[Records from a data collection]
◆ ◆ ◆ ◆

(** C9.  The first four bytes of every container are the magic "ABIF", the
    check of main reads them and reports the file as valid, and main reports
    its three files as valid. *)
Theorem magic_is_written_and_verified (E : Env) (name : string) (w : World) :
  accepted E name = true ->
  (exists w',
     create_fsa_file E name w = Some (true, w') /\
     firstn 4 (content (fh w')) = Py.b "ABIF" /\
     exists w'', verify_header w' = Some (true, w'')) /\
  (exists wm, main E = Some ([true; true; true], wm)).
Proof.
  intros Hacc.
  assert (Hcall : forall n v, accepted E n = true ->
            exists v' v'', create_fsa_file E n v = Some (true, v') /\
                           firstn 4 (content (fh v')) = Py.b "ABIF" /\
                           verify_header v' = Some (true, v'')).
  { intros n v Hn.
    destruct (create_fsa_file_runs E n v Hn) as (v' & Hrun & Hc & _).
    exists v'. eexists. split; [exact Hrun|].
    unfold verify_header, bind, f_open_rb, f_read, ret.
    cbn [fh content pos rng self]. rewrite Hc. unfold container.
    split; reflexivity. }
  split.
  - destruct (Hcall name w Hacc) as (w' & w'' & H1 & H2 & H3).
    exists w'. repeat split; try assumption. now exists w''.
  - destruct (accepted_parts _ _ Hacc) as (_ & _ & Hnow).
    assert (Hs : forall n, In n samples -> accepted E n = true).
    { intros n Hn. unfold accepted. rewrite Hnow.
      destruct Hn as [<-|[<-|[<-|[]]]]; reflexivity. }
    unfold main. cbn [main_loop samples].
    destruct (Hcall "IDENTIFILER_CHILD_001"%string
                (mk_world 0 init (mk_file [] 0)))
      as (a' & a'' & A1 & _ & A3); [apply Hs; simpl; tauto|].
    destruct (Hcall "IDENTIFILER_FATHER_001"%string a'')
      as (b' & b'' & B1 & _ & B3); [apply Hs; simpl; tauto|].
    destruct (Hcall "IDENTIFILER_MOTHER_001"%string b'')
      as (c' & c'' & C1 & _ & C3); [apply Hs; simpl; tauto|].
    exists c''. unfold bind. rewrite A1, A3, B1, B3, C1, C3. reflexivity.
Qed.

Lemma magic_is_written_and_verified_witness :
  accepted flat_env "SAMPLE001" = true /\
  exists wm, main flat_env = Some ([true; true; true], wm).
Proof.
  split; [reflexivity|].
  exact (proj2 (@magic_is_written_and_verified flat_env "SAMPLE001" start
                  eq_refl)).
Defined.

(** ** The directory and the payloads *)

(** C6.  Read back through the header, the directory of a container has
    seventeen entries; the byte range of each lies in the file, in the heap
    that starts at 1128, and shares no byte with the range of another entry;
    and the bytes it points to are the payload written for its tag. *)
Theorem directory_ranges_and_round_trip (E : Env) (name : string) (w : World) :
  accepted E name = true ->
  exists w',
    create_fsa_file E name w = Some (true, w') /\
    let c := content (fh w') in
    let es := Reader.read_directory c in
    length es = 17%nat /\
    Forall (fun e => Reader.in_file (len c) e /\ 1128 <= Reader.data_offset e)
           es /\
    (forall i j : nat, (i < length es)%nat -> (j < length es)%nat -> i <> j ->
       Reader.disjoint (nth i es no_entry) (nth j es no_entry)) /\
    map (Reader.payload c) es = map t_payload (tags_of E name w).
Proof.
  intros Hacc.
  destruct (create_fsa_file_runs E name w Hacc) as (w' & Hrun & Hc & _).
  exists w'. split; [exact Hrun|]. cbn zeta. rewrite Hc.
  pose proof (length_tags_of E name w) as H17.
  destruct (@container_read (tags_of E name w) H17 (@entries_wf E name w Hacc)) as (Hr & Hp & Hl & _).
  rewrite Hr, Hl. split; [now rewrite length_place|]. split; [|split].
  - rewrite Forall_forall. intros e He. apply place_range in He.
    unfold Reader.in_file. lia.
  - rewrite length_place. intros i j Hi Hj Hij. unfold Reader.disjoint.
    destruct (Nat.lt_ge_cases i j).
    + left. apply place_ordered. lia.
    + right. apply place_ordered. lia.
  - exact Hp.
Qed.

Lemma directory_ranges_and_round_trip_witness :
  accepted flat_env "SAMPLE001" = true /\
  exists w',
    create_fsa_file flat_env "SAMPLE001" start = Some (true, w') /\
    map (Reader.payload (content (fh w')))
        (Reader.read_directory (content (fh w')))
    = map t_payload (tags_of flat_env "SAMPLE001" start).
Proof.
  split; [reflexivity|].
  destruct (@directory_ranges_and_round_trip flat_env "SAMPLE001" start eq_refl)
    as (w' & Hrun & _ & _ & _ & Hp).
  exists w'. split; [exact Hrun | exact Hp].
Defined.

(** C10.  Every directory entry of a container declares a total size equal
    to its element size times its element count. *)
Theorem entry_size_is_width_times_count (E : Env) (name : string) (w : World) :
  accepted E name = true ->
  exists w',
    create_fsa_file E name w = Some (true, w') /\
    let es := Reader.read_directory (content (fh w')) in
    length es = 17%nat /\
    Forall (fun e => Reader.data_size e
                     = Reader.element_size e * Reader.num_elements e) es.
Proof.
  intros Hacc.
  destruct (create_fsa_file_runs E name w Hacc) as (w' & Hrun & Hc & _).
  exists w'. split; [exact Hrun|]. cbn zeta. rewrite Hc.
  pose proof (length_tags_of E name w) as H17.
  destruct (@container_read (tags_of E name w) H17 (@entries_wf E name w Hacc)) as (-> & _).
  split; [now rewrite length_place|].
  destruct (tags_of_explicit E name w)
    as (d0 & d1 & d2 & d3 & d4 & -> & L0 & L1 & L2 & L3 & L4).
  unfold emitted. cbn [app map dyes place t_payload].
  repeat constructor;
    cbn [entry_of Reader.element_size Reader.num_elements Reader.data_size
         t_size t_count t_payload];
    heap_arith.
Qed.

Lemma entry_size_is_width_times_count_witness :
  accepted flat_env "SAMPLE001" = true /\
  exists w',
    create_fsa_file flat_env "SAMPLE001" start = Some (true, w') /\
    Forall (fun e => Reader.data_size e
                     = Reader.element_size e * Reader.num_elements e)
           (Reader.read_directory (content (fh w'))).
Proof.
  split; [reflexivity|].
  destruct (@entry_size_is_width_times_count flat_env "SAMPLE001" start eq_refl)
    as (w' & Hrun & _ & Hf).
  exists w'. split; [exact Hrun | exact Hf].
Defined.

◆ ◆ ◆ ◆

Produce an exact copy of the entries above.

Result of this exercise:
(** C9.  The first four bytes of every container are the magic "ABIF", the
    check of main reads them and reports the file as valid, and main reports
    its three files as valid. *)
Theorem magic_is_written_and_verified (E : Env) (name : string) (w : World) :
  accepted E name = true ->
  (exists w',
     create_fsa_file E name w = Some (true, w') /\
     firstn 4 (content (fh w')) = Py.b "ABIF" /\
     exists w'', verify_header w' = Some (true, w'')) /\
  (exists wm, main E = Some ([true; true; true], wm)).
Proof.
  intros Hacc.
  assert (Hcall : forall n v, accepted E n = true ->
            exists v' v'', create_fsa_file E n v = Some (true, v') /\
                           firstn 4 (content (fh v')) = Py.b "ABIF" /\
                           verify_header v' = Some (true, v'')).
  { intros n v Hn.
    destruct (create_fsa_file_runs E n v Hn) as (v' & Hrun & Hc & _).
    exists v'. eexists. split; [exact Hrun|].
    unfold verify_header, bind, f_open_rb, f_read, ret.
    cbn [fh content pos rng self]. rewrite Hc. unfold container.
    split; reflexivity. }
  split.
  - destruct (Hcall name w Hacc) as (w' & w'' & H1 & H2 & H3).
    exists w'. repeat split; try assumption. now exists w''.
  - destruct (accepted_parts _ _ Hacc) as (_ & _ & Hnow).
    assert (Hs : forall n, In n samples -> accepted E n = true).
    { intros n Hn. unfold accepted. rewrite Hnow.
      destruct Hn as [<-|[<-|[<-|[]]]]; reflexivity. }
    unfold main. cbn [main_loop samples].
    destruct (Hcall "IDENTIFILER_CHILD_001"%string
                (mk_world 0 init (mk_file [] 0)))
      as (a' & a'' & A1 & _ & A3); [apply Hs; simpl; tauto|].
    destruct (Hcall "IDENTIFILER_FATHER_001"%string a'')
      as (b' & b'' & B1 & _ & B3); [apply Hs; simpl; tauto|].
    destruct (Hcall "IDENTIFILER_MOTHER_001"%string b'')
      as (c' & c'' & C1 & _ & C3); [apply Hs; simpl; tauto|].
    exists c''. unfold bind. rewrite A1, A3, B1, B3, C1, C3. reflexivity.
Qed.

Lemma magic_is_written_and_verified_witness :
  accepted flat_env "SAMPLE001" = true /\
  exists wm, main flat_env = Some ([true; true; true], wm).
Proof.
  split; [reflexivity|].
  exact (proj2 (@magic_is_written_and_verified flat_env "SAMPLE001" start
                  eq_refl)).
Defined.

(** ** The directory and the payloads *)

(** C6.  Read back through the header, the directory of a container has
    seventeen entries; the byte range of each lies in the file, in the heap
    that starts at 1128, and shares no byte with the range of another entry;
    and the bytes it points to are the payload written for its tag. *)
Theorem directory_ranges_and_round_trip (E : Env) (name : string) (w : World) :
  accepted E name = true ->
  exists w',
    create_fsa_file E name w = Some (true, w') /\
    let c := content (fh w') in
    let es := Reader.read_directory c in
    length es = 17%nat /\
    Forall (fun e => Reader.in_file (len c) e /\ 1128 <= Reader.data_offset e)
           es /\
    (forall i j : nat, (i < length es)%nat -> (j < length es)%nat -> i <> j ->
       Reader.disjoint (nth i es no_entry) (nth j es no_entry)) /\
    map (Reader.payload c) es = map t_payload (tags_of E name w).
Proof.
  intros Hacc.
  destruct (create_fsa_file_runs E name w Hacc) as (w' & Hrun & Hc & _).
  exists w'. split; [exact Hrun|]. cbn zeta. rewrite Hc.
  pose proof (length_tags_of E name w) as H17.
  destruct (@container_read (tags_of E name w) H17 (@entries_wf E name w Hacc)) as (Hr & Hp & Hl & _).
  rewrite Hr, Hl. split; [now rewrite length_place|]. split; [|split].
  - rewrite Forall_forall. intros e He. apply place_range in He.
    unfold Reader.in_file. lia.
  - rewrite length_place. intros i j Hi Hj Hij. unfold Reader.disjoint.
    destruct (Nat.lt_ge_cases i j).
    + left. apply place_ordered. lia.
    + right. apply place_ordered. lia.
  - exact Hp.
Qed.

Lemma directory_ranges_and_round_trip_witness :
  accepted flat_env "SAMPLE001" = true /\
  exists w',
    create_fsa_file flat_env "SAMPLE001" start = Some (true, w') /\
    map (Reader.payload (content (fh w')))
        (Reader.read_directory (content (fh w')))
    = map t_payload (tags_of flat_env "SAMPLE001" start).
Proof.
  split; [reflexivity|].
  destruct (@directory_ranges_and_round_trip flat_env "SAMPLE001" start eq_refl)
    as (w' & Hrun & _ & _ & _ & Hp).
  exists w'. split; [exact Hrun | exact Hp].
Defined.

(** C10.  Every directory entry of a container declares a total size equal
    to its element size times its element count. *)
Theorem entry_size_is_width_times_count (E : Env) (name : string) (w : World) :
  accepted E name = true ->
  exists w',
    create_fsa_file E name w = Some (true, w') /\
    let es := Reader.read_directory (content (fh w')) in
    length es = 17%nat /\
    Forall (fun e => Reader.data_size e
                     = Reader.element_size e * Reader.num_elements e) es.
Proof.
  intros Hacc.
  destruct (create_fsa_file_runs E name w Hacc) as (w' & Hrun & Hc & _).
  exists w'. split; [exact Hrun|]. cbn zeta. rewrite Hc.
  pose proof (length_tags_of E name w) as H17.
  destruct (@container_read (tags_of E name w) H17 (@entries_wf E name w Hacc)) as (-> & _).
  split; [now rewrite length_place|].
  destruct (tags_of_explicit E name w)
    as (d0 & d1 & d2 & d3 & d4 & -> & L0 & L1 & L2 & L3 & L4).
  unfold emitted. cbn [app map dyes place t_payload].
  repeat constructor;
    cbn [entry_of Reader.element_size Reader.num_elements Reader.data_size
         t_size t_count t_payload];
    heap_arith.
Qed.

Lemma entry_size_is_width_times_count_witness :
  accepted flat_env "SAMPLE001" = true /\
  exists w',
    create_fsa_file flat_env "SAMPLE001" start = Some (true, w') /\
    Forall (fun e => Reader.data_size e
                     = Reader.element_size e * Reader.num_elements e)
           (Reader.read_directory (content (fh w'))).
Proof.
  split; [reflexivity|].
  destruct (@entry_size_is_width_times_count flat_env "SAMPLE001" start eq_refl)
    as (w' & Hrun & _ & Hf).
  exists w'. split; [exact Hrun | exact Hf].
Defined.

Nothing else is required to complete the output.